Records excerpted from a collection:
· · ·
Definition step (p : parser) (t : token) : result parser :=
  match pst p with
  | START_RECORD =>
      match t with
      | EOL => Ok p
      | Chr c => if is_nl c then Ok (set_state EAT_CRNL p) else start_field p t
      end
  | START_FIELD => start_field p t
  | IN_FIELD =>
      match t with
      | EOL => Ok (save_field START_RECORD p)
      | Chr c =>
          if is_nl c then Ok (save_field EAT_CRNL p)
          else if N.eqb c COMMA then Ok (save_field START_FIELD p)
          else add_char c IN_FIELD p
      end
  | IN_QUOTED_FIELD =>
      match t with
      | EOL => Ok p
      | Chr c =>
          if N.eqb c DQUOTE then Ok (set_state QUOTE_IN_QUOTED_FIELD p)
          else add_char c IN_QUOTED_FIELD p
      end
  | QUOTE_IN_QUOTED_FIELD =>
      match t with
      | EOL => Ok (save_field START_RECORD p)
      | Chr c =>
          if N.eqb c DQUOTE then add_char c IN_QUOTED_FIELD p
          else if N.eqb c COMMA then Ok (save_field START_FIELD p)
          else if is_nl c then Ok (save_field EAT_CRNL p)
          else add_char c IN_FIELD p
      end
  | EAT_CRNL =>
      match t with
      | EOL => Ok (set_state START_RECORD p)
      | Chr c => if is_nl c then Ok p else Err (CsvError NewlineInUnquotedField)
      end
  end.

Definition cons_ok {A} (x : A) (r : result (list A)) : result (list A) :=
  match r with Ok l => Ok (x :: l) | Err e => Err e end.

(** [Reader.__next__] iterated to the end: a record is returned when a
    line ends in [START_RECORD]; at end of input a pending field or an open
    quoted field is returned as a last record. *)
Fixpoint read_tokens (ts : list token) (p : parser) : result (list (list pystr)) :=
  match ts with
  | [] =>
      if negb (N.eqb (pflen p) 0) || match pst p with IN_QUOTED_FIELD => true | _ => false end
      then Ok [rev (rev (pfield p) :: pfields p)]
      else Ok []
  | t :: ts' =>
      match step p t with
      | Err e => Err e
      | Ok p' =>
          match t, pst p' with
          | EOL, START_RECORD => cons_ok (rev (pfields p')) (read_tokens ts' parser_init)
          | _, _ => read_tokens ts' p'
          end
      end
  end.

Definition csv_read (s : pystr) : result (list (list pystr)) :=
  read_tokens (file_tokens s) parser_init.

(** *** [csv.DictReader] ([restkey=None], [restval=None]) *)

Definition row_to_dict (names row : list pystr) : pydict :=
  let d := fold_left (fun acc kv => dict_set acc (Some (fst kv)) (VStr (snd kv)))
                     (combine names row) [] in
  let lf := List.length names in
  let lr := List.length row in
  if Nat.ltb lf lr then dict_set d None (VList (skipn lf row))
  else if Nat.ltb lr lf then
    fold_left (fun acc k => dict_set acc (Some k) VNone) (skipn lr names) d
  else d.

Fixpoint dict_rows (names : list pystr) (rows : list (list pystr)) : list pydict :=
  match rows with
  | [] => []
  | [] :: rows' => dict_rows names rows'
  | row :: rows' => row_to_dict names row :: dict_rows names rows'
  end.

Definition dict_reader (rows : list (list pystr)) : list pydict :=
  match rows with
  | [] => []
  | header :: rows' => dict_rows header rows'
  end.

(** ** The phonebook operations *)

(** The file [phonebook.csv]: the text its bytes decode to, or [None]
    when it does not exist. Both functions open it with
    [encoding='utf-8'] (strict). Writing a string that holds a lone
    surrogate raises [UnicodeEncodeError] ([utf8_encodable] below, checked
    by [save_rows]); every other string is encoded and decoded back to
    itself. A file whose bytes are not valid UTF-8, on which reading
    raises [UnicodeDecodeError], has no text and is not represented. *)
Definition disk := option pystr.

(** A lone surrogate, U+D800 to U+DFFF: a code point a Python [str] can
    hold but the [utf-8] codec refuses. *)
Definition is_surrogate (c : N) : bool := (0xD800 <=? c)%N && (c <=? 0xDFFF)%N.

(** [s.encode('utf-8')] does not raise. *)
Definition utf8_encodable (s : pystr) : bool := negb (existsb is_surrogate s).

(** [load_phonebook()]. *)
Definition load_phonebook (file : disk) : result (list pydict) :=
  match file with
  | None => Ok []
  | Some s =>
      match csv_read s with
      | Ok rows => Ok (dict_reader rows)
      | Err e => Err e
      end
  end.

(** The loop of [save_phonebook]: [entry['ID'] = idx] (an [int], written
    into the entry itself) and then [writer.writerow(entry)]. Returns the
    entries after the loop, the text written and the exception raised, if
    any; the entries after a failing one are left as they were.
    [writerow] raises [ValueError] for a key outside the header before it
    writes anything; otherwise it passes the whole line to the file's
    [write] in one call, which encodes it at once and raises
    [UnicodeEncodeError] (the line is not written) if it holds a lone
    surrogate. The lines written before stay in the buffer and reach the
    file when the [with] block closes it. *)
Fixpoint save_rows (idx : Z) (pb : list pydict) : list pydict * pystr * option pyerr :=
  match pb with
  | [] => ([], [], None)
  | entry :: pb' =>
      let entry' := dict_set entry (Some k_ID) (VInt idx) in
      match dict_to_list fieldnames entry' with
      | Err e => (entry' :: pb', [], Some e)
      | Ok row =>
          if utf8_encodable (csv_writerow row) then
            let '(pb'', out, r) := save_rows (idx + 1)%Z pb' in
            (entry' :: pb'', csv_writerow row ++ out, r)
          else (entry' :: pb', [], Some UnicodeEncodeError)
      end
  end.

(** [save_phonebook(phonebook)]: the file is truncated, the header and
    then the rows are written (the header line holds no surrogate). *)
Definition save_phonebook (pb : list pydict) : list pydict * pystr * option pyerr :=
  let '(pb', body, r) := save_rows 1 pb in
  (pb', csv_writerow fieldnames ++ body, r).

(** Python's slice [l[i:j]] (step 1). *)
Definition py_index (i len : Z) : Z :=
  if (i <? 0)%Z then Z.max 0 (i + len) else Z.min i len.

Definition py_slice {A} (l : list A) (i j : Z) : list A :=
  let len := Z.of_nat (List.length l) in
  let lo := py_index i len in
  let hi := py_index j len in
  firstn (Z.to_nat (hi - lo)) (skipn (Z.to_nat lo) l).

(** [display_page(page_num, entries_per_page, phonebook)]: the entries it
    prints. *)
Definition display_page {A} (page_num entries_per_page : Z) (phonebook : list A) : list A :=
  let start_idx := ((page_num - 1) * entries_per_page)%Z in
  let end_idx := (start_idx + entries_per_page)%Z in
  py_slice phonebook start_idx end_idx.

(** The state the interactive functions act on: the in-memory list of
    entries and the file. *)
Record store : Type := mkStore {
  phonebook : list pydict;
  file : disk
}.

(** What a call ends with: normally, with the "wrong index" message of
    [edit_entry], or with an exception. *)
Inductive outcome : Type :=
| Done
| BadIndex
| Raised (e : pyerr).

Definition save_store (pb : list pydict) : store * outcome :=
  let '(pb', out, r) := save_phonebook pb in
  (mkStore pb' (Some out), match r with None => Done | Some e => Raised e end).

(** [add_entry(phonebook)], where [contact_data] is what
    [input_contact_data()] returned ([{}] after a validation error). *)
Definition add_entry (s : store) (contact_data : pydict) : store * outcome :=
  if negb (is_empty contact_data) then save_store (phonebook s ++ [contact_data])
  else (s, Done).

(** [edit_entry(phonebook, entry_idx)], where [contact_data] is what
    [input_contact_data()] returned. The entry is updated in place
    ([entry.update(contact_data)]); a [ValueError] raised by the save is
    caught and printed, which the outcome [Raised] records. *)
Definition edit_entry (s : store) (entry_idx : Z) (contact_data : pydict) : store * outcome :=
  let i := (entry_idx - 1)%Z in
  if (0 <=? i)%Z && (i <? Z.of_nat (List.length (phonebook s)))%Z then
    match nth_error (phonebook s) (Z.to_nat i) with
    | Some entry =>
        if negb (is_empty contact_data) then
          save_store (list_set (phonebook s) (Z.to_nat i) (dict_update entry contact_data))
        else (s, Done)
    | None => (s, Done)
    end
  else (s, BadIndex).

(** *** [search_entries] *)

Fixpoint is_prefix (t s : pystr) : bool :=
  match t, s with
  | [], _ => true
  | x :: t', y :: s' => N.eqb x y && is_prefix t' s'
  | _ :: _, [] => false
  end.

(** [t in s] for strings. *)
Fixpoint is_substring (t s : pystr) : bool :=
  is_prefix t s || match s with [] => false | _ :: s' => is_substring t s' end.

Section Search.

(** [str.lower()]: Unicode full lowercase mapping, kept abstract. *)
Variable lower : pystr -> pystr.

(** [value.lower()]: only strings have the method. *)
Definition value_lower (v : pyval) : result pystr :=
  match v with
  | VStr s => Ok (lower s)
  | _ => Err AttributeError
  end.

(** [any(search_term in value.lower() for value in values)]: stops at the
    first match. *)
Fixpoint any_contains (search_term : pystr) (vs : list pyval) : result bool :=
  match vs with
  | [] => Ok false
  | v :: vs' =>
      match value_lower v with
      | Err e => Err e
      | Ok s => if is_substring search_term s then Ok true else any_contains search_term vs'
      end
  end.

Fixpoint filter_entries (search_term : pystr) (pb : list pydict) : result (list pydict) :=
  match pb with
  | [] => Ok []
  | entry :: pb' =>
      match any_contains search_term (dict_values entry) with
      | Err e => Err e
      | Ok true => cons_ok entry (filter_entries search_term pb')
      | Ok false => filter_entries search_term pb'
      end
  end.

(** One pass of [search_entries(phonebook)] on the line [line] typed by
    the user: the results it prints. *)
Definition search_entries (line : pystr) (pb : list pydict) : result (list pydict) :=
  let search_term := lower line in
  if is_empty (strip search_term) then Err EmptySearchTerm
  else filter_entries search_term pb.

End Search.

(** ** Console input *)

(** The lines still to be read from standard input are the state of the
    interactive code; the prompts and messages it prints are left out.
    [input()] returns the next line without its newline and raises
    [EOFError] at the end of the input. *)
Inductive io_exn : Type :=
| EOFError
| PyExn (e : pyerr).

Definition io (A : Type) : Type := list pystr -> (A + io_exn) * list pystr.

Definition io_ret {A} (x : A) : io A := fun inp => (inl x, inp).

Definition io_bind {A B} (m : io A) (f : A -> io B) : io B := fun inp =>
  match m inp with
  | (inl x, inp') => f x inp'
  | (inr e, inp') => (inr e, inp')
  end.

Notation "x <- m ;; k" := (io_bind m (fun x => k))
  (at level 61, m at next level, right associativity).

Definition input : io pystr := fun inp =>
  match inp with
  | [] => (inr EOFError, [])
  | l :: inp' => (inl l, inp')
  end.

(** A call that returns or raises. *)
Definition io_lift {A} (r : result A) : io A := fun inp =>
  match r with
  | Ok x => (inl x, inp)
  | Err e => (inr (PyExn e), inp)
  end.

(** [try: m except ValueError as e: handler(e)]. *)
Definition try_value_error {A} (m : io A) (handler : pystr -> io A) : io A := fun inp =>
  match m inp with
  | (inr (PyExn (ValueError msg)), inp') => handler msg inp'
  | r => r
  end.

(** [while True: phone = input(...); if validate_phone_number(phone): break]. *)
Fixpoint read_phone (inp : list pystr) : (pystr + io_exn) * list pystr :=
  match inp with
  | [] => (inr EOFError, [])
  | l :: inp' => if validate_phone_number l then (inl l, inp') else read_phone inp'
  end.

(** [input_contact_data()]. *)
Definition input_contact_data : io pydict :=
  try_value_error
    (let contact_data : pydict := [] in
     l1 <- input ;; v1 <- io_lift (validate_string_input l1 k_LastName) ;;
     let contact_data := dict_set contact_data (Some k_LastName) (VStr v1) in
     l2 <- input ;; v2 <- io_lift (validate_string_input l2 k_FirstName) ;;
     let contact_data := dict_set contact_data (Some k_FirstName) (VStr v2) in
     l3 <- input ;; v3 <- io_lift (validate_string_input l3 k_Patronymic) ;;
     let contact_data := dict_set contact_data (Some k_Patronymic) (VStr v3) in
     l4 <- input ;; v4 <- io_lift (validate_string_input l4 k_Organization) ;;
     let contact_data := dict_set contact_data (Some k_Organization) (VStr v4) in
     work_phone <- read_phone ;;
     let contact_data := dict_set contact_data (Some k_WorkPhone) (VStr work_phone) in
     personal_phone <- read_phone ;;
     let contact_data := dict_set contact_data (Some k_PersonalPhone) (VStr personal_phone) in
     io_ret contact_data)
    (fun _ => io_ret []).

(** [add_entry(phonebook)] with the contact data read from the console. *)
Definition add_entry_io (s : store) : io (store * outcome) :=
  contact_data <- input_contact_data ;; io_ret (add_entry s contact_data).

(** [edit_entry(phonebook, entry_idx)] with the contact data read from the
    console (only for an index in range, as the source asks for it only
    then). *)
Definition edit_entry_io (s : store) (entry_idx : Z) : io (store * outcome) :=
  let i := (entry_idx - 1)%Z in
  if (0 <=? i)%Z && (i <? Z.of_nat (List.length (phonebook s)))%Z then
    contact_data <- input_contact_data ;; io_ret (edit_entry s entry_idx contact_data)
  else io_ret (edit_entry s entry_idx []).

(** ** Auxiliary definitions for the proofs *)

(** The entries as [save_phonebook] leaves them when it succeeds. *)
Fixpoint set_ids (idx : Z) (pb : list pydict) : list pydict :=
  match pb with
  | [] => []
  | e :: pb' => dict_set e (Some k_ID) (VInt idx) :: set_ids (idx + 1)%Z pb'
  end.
· · ·
**Work task**
From the entries above, print the lines beginning at the one with "Definition is_surrogate (c" and stopping after the one with "match csv_read s with", exactly as written and with nothing else.

**Answer for the task**
Definition is_surrogate (c : N) : bool := (0xD800 <=? c)%N && (c <=? 0xDFFF)%N.

(** [s.encode('utf-8')] does not raise. *)
Definition utf8_encodable (s : pystr) : bool := negb (existsb is_surrogate s).

(** [load_phonebook()]. *)
Definition load_phonebook (file : disk) : result (list pydict) :=
  match file with
  | None => Ok []
  | Some s =>
      match csv_read s with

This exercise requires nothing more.